Biodiversität über Skalen hinweg erkunden
Es ist allgemein bekannt, dass durch die Intensivierung von Düngung und Mähen im Grasland die “Futtermittelproduktion” mit zunehmender Ökosystemleistung zunimmt. Dies passiert jedoch auf Kosten der Biodiversität und anderer Ökosystemfunktionen. Die Fernerkundung ist ein wichtiges Mittel, um bestimmte Pflanzenmerkmale zu kartieren und die Vegetation in groben Maßstäben in funktionelle Gruppen einzuteilen. Aufgrund der räumlichen Diskrepanzen zwischen ökologischen Prozessen und Bewirtschaftungseinheiten in gekoppelten sozial-ökologischen Systemen sind die Auswirkungen der Landnutzung auf die Beziehung zwischen Biodiversität – Ökosystemfunktionen – und Ökosystemdienstleistungen bisher nur begrenzt verstanden. Während zum Beispiel Feldökologen Merkmale auf der Artenskala messen, messen Satelliten Merkmale auf der Pixelskala. Somit stellen Pixel die Inter-Pixel-Varianz statt der interspezifischen Varianz dar. Außerdem können Biodiversität und Ökosystemfunktionen in Raum und Zeit variieren, wobei eine große Anzahl von Faktoren (z.B. Sukzessionsstadien, klimatische Gradienten und Variabilität, Bodeneigenschaften, Landnutzung usw.) die Extrapolation erschweren.

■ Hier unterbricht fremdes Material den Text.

(** ** A directory and an application to run examples on *)

Module Example.

Definition properties : dict (dict str) :=
  [ (py "server", [(py "server", py "ldap.example.com")]);
    (py "credentials", [(py "username", py "u"); (py "password", py "p")]) ].

(** The form filled in with the given texts, nothing searched yet. *)
Definition app (field base attributes : string)
  (lines : list str)
  : App :=
  {| search_field := py field; search_base := py base;
     search_attributes := py attributes;
     left_textbox := join [LF] lines; right_textbox := [];
     csv_export_button := false;
     ldap_server_properties := properties;
     trace := [] |}.

Definition jdoe : Entry :=
  ldap3_entry [ (py "uid", py "jdoe"); (py "cn", py "John Doe");
                  (py "mail", py "jdoe@example.com") ].

Definition asmith : Entry :=
  ldap3_entry [ (py "uid", py "asmith"); (py "cn", py "Ann Smith");
                  (py "mail", py "asmith@example.com") ].

(** An entry for which the directory holds no [mail]: asked for
    [mail], it carries the attribute without a value. *)
Definition nomail : Entry :=
  ldap3_entry [ (py "uid", py "guest"); (py "cn", py "Guest") ].

Definition timeout : exn := Exn (py "LDAPResponseTimeoutError") (py "no response").

(** A directory that matches attribute values without regard to case,
    as [uid] is matched, and that does not answer a search for [slow]. *)
Definition directory : Directory :=
  {| auto_bind := fun _ _ _ => None;
     entries := fun _ f _ =>
       if str_eqb f (py "(uid=jdoe)") || str_eqb f (py "(uid=JDOE)")
       then inr [jdoe]
       else if str_eqb f (py "(uid=asmith)") then inr [asmith]
       else if str_eqb f (py "(uid=guest)") then inr [nomail]
       else if str_eqb f (py "(uid=slow)") then inl timeout
       else inr [];
     unbind := None |}.

End Example.

(** ** The other handlers of the window

    The entries with a placeholder, the loading of the identifier file,
    the export of the results and the choice of the properties file.
    File dialogs are modelled by the path they return (empty when the
    user cancels), and the file system by a record of outcomes. *)

Definition set_left_textbox (t : str) (a : App) : App :=
  {| search_field := search_field a; search_base := search_base a;
     search_attributes := search_attributes a;
     left_textbox := t; right_textbox := right_textbox a;
     csv_export_button := csv_export_button a;
     ldap_server_properties := ldap_server_properties a;
     trace := trace a |}.

Definition set_ldap_server_properties (props : dict (dict str)) (a : App)
  : App :=
  {| search_field := search_field a; search_base := search_base a;
     search_attributes := search_attributes a;
     left_textbox := left_textbox a; right_textbox := right_textbox a;
     csv_export_button := csv_export_button a;
     ldap_server_properties := props;
     trace := trace a |}.

(** The [<FocusIn>] handler of [add_placeholder_entry] and
    [set_placeholder]: an entry showing its placeholder is emptied. *)
Definition focus_in (placeholder text : str) : str :=
  if str_eqb text placeholder then [] else text.

(** The [<FocusOut>] handler: the placeholder is inserted at index 0 of
    an empty entry. *)
Definition focus_out (placeholder text : str) : str :=
  if str_eqb text [] then placeholder ++ text else text.

(** What the handlers other than the search do to the outside world. *)
Inductive desk_event :=
| OpenRead (path : str)
| OpenWrite (path : str)
| WriteRow (row : list str)
| ShowInfo (title message : str).

(** [open(path, "r")] followed by [file.read()]. *)
Inductive read_outcome :=
| OpenFails (e : exn)
| ReadFails (e : exn)
| Contents (s : str).

(** The file system: reading a text file, opening a file for writing,
    writing the row of the given index to it with [writer.writerow],
    closing it at the end of the [with] block, and the sections and
    options [configparser] finds in a file. *)
Record Disk := {
  read_file : str -> read_outcome;
  open_write : str -> option exn;
  write_row : str -> nat -> list str -> option exn;
  close_write : str -> option exn;
  config_items : str -> exn + dict (dict str)
}.

(** The window: the widgets of the search, the state of the
    "LDAP Search" button and the file events so far. *)
Record Window := {
  gui : App;
  ldap_search_button : bool;
  desk : list desk_event
}.

Definition set_gui (a : App) (w : Window) : Window :=
  {| gui := a; ldap_search_button := ldap_search_button w; desk := desk w |}.

Definition set_ldap_search_button (b : bool) (w : Window) : Window :=
  {| gui := gui w; ldap_search_button := b; desk := desk w |}.

Definition log_desk (evs : list desk_event) (w : Window) : Window :=
  {| gui := gui w; ldap_search_button := ldap_search_button w;
     desk := desk w ++ evs |}.

(** The window as [__init__] builds it: every entry shows its
    placeholder, both buttons are disabled, no properties are loaded. *)
Definition init : Window :=
  {| gui := {| search_field := field_placeholder;
               search_base := base_placeholder;
               search_attributes := attributes_placeholder;
               left_textbox := []; right_textbox := [];
               csv_export_button := false;
               ldap_server_properties := [];
               trace := [] |};
     ldap_search_button := false;
     desk := [] |}.

Definition show_error_in (title : str) (e : exn) (w : Window) : Window :=
  set_gui (snd (show_error title e (gui w))) w.

(** [load_csv], with the path the file dialog returned. *)
Definition load_csv (disk : Disk) (csv_file : str) (w : Window) : Window :=
  if negb (is_empty csv_file) then
    let w := log_desk [OpenRead csv_file] w in
    match read_file disk csv_file with
    | OpenFails e => show_error_in (py "Error loading CSV") e w
    | ReadFails e =>
        show_error_in (py "Error loading CSV") e
          (set_gui (set_left_textbox [] (gui w)) w)
    | Contents s => set_gui (set_left_textbox ([] ++ strip s) (gui w)) w
    end
  else w.

(** [for line in lines: writer.writerow([line])]: the calls made, and
    the exception that ended the loop, if any. *)
Fixpoint writerows (disk : Disk) (path : str) (n : nat) (lines : list str)
  : list desk_event * option exn :=
  match lines with
  | [] => ([], None)
  | line :: rest =>
      match write_row disk path n [line] with
      | Some e => ([WriteRow [line]], Some e)
      | None =>
          let (evs, e) := writerows disk path (S n) rest in
          (WriteRow [line] :: evs, e)
      end
  end.

(** [export_csv], with the path the file dialog returned.  An exception
    raised while the file is closed replaces the one that ended the
    block. *)
Definition export_csv (disk : Disk) (csv_file : str) (w : Window) : Window :=
  if negb (is_empty csv_file) then
    let content := strip (text_get (right_textbox (gui w))) in
    if negb (is_empty content) then
      let w := log_desk [OpenWrite csv_file] w in
      match open_write disk csv_file with
      | Some e => show_error_in (py "Error exporting CSV") e w
      | None =>
          let (evs, r) := writerows disk csv_file O (splitlines content) in
          let w := log_desk evs w in
          match close_write disk csv_file, r with
          | Some e, _ => show_error_in (py "Error exporting CSV") e w
          | None, Some e => show_error_in (py "Error exporting CSV") e w
          | None, None =>
              log_desk [ShowInfo (py "Success")
                                 (py "The file was successfully saved.")] w
          end
      end
    else
      set_gui (snd (show_warning (py "Empty Content")
                                 (py "The results textbox is empty.")
                                 (gui w))) w
  else w.

(** [read_properties_file]: the parsed sections, or the empty dict and
    an error box. *)
Definition read_properties_file (disk : Disk) (file : str) (w : Window)
  : dict (dict str) * Window :=
  match config_items disk file with
  | inr props => (props, w)
  | inl e =>
      ([], set_gui (snd (emit (ShowError (py "Error")
                                 (py "Failed to read properties file: "
                                  ++ exn_message e))
                              (gui w))) w)
  end.

(** [select_ldap_server], with the path the file dialog returned. *)
Definition select_ldap_server (disk : Disk) (file : str) (w : Window)
  : Window :=
  if negb (is_empty file) then
    let (props, w) := read_properties_file disk file w in
    set_ldap_search_button true
      (set_gui (set_ldap_server_properties props (gui w)) w)
  else w.

(** A click on "LDAP Search" or on "Export CSV": a disabled button does
    not call its command. *)
Definition click_search (d : Directory) (w : Window) : Window :=
  if ldap_search_button w then set_gui (run d (gui w)) w else w.

Definition click_export (disk : Disk) (csv_file : str) (w : Window)
  : Window :=
  if csv_export_button (gui w) then export_csv disk csv_file w else w.

(** The rows handed to [writer.writerow], in order. *)
Fixpoint written (t : list desk_event) : list (list str) :=
  match t with
  | [] => []
  | WriteRow row :: t' => row :: written t'
  | _ :: t' => written t'
  end.

(** How many times the success box of the export was shown, and the
    files opened for writing. *)
Fixpoint infos (t : list desk_event) : nat :=
  match t with
  | [] => O
  | ShowInfo _ _ :: t' => S (infos t')
  | _ :: t' => infos t'
  end.

Fixpoint opened_for_writing (t : list desk_event) : list str :=
  match t with
  | [] => []
  | OpenWrite path :: t' => path :: opened_for_writing t'
  | _ :: t' => opened_for_writing t'
  end.

(** ** The window in use

    What the user can do: edit the text of a widget, or click one of the
    four buttons (the file dialog then returns a path, or the empty path
    when cancelled). *)

Definition set_search_field (t : str) (a : App) : App :=
  {| search_field := t; search_base := search_base a;
     search_attributes := search_attributes a;
     left_textbox := left_textbox a; right_textbox := right_textbox a;
     csv_export_button := csv_export_button a;
     ldap_server_properties := ldap_server_properties a;
     trace := trace a |}.

Definition set_search_base (t : str) (a : App) : App :=
  {| search_field := search_field a; search_base := t;
     search_attributes := search_attributes a;
     left_textbox := left_textbox a; right_textbox := right_textbox a;
     csv_export_button := csv_export_button a;
     ldap_server_properties := ldap_server_properties a;
     trace := trace a |}.

Definition set_search_attributes (t : str) (a : App) : App :=
  {| search_field := search_field a; search_base := search_base a;
     search_attributes := t;
     left_textbox := left_textbox a; right_textbox := right_textbox a;
     csv_export_button := csv_export_button a;
     ldap_server_properties := ldap_server_properties a;
     trace := trace a |}.

Inductive action :=
| EditField (text : str)
| EditBase (text : str)
| EditAttributes (text : str)
| EditIdentifiers (text : str)
| EditResults (text : str)
| ClickLoadCsv (disk : Disk) (path : str)
| ClickExportCsv (disk : Disk) (path : str)
| ClickSelectLdapServer (disk : Disk) (path : str)
| ClickLdapSearch (d : Directory).

Definition step (w : Window) (act : action) : Window :=
  match act with
  | EditField text => set_gui (set_search_field text (gui w)) w
  | EditBase text => set_gui (set_search_base text (gui w)) w
  | EditAttributes text => set_gui (set_search_attributes text (gui w)) w
  | EditIdentifiers text => set_gui (set_left_textbox text (gui w)) w
  | EditResults text => set_gui (set_right_textbox text (gui w)) w
  | ClickLoadCsv disk path => load_csv disk path w
  | ClickExportCsv disk path => click_export disk path w
  | ClickSelectLdapServer disk path => select_ldap_server disk path w
  | ClickLdapSearch d => click_search d w
  end.

(** The window after a sequence of actions on a new window. *)
Definition session (acts : list action) : Window := fold_left step acts init.

(** What every action keeps: no more unbinds than binds; the export
    button active only after an unbind; no bind while the search button
    is disabled; no file opened for writing before an unbind. *)
Definition well_formed (w : Window) : Prop :=
  (unbinds (trace (gui w)) <= binds (trace (gui w)))%nat
  /\ (csv_export_button (gui w) = true ->
      (1 <= unbinds (trace (gui w)))%nat)
  /\ (ldap_search_button w = false -> binds (trace (gui w)) = O)
  /\ (opened_for_writing (desk w) <> [] ->
      (1 <= unbinds (trace (gui w)))%nat).

(** A file system for the examples: [ids.csv] holds two identifiers
    between blank lines, [binary.csv] cannot be decoded, [server.ini] is
    well formed and [broken.ini] is not; every file can be written. *)
Module Files.

Definition disk : Disk :=
  {| read_file := fun path =>
       if str_eqb path (py "ids.csv")
       then Contents (join [LF] [py ""; py "jdoe"; py "asmith"; py ""; py ""])
       else if str_eqb path (py "binary.csv")
       then ReadFails (Exn (py "UnicodeDecodeError") (py "invalid start byte"))
       else OpenFails (Exn (py "FileNotFoundError") path);
     open_write := fun _ => None;
     write_row := fun _ _ _ => None;
     close_write := fun _ => None;
     config_items := fun path =>
       if str_eqb path (py "server.ini") then inr Example.properties
       else inl (Exn (py "MissingSectionHeaderError")
                     (py "File contains no section headers.")) |}.

(** A directory that refuses every bind. *)
Definition unreachable : Directory :=
  {| auto_bind := fun _ _ _ =>
       Some (Exn (py "LDAPSocketOpenError") (py "invalid server address"));
     entries := fun _ _ _ => inr [];
     unbind := None |}.

(** A directory that answers like [Example.directory] and has dropped
    the connection by the time the session is unbound. *)
Definition hangs_up : Directory :=
  {| auto_bind := auto_bind Example.directory;
     entries := entries Example.directory;
     unbind := Some (Exn (py "LDAPSocketSendError") (py "socket closed")) |}.

End Files.

(** * Properties *)

(** ** Strings *)

Lemma str_eqb_eq (a b : str) : str_eqb a b = true <-> a = b.
Proof.
  revert b; induction a as [|x a IH]; intros [|y b]; simpl;
    try (split; [discriminate | discriminate]); try tauto.
  rewrite andb_true_iff, N.eqb_eq, IH.
  split; [intros [-> ->]; reflexivity | intros H; inversion H; auto].
Qed.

Unser Ziel ist die Verbesserung des mechanistischen Verständnisses der Auswirkungen der Landnutzung auf das Zusammenspiel zwischen Biodiversität – Ökosystemfunktionen – und Ökosystemdienstleistungen. Dazu analysieren wir die Beziehungen zwischen funktionaler und struktureller Diversität, der Ökosystemdienstleistung der Futterproduktion sowie deren zeitliche Variation für drei räumliche Skalen (Parzelle, Hof und Landschaft). Wir werden dies mit der Kombination grundstücksbasierter ökologischer Forschung und Fernerkundungsforschung zur Landnutzungsintensität und zu 5 wesentlichen Biodiversitätsvariablen (EBVs) erreichen: Oberirdische Biomasse (AGB), Netto-Primärproduktivität (ANPP), Blattflächenindex (LAI), Pflanzenphänologie und funktionelle Diversität.
Die von den 5 EBVs während eines vollständigen Jahreszyklus gesammelten Daten ermöglichen es uns, die Futterproduktion zusammen mit der funktionalen Zusammensetzung und Vielfalt über die Saison hinweg auf der Ebene der Teilflächen zu quantifizieren. Gleichzeitig und in Zusammenarbeit mit Core-3 rufen wir Multispektral- und Mikrowellendaten von UAVs und mehreren Satelliten (Sentinel-1 & 2, Landsat-8, MODIS und PlanetScope) ab. Nach einer mehrskaligen Abtast- und Hochskalierungsstrategie verwenden wir Algorithmen des maschinellen Lernens und der künstlichen Intelligenz, um die Feldinformationen sowohl auf die Satellitenpixel als auch auf einen Landschaftsmaßstab zu skalieren.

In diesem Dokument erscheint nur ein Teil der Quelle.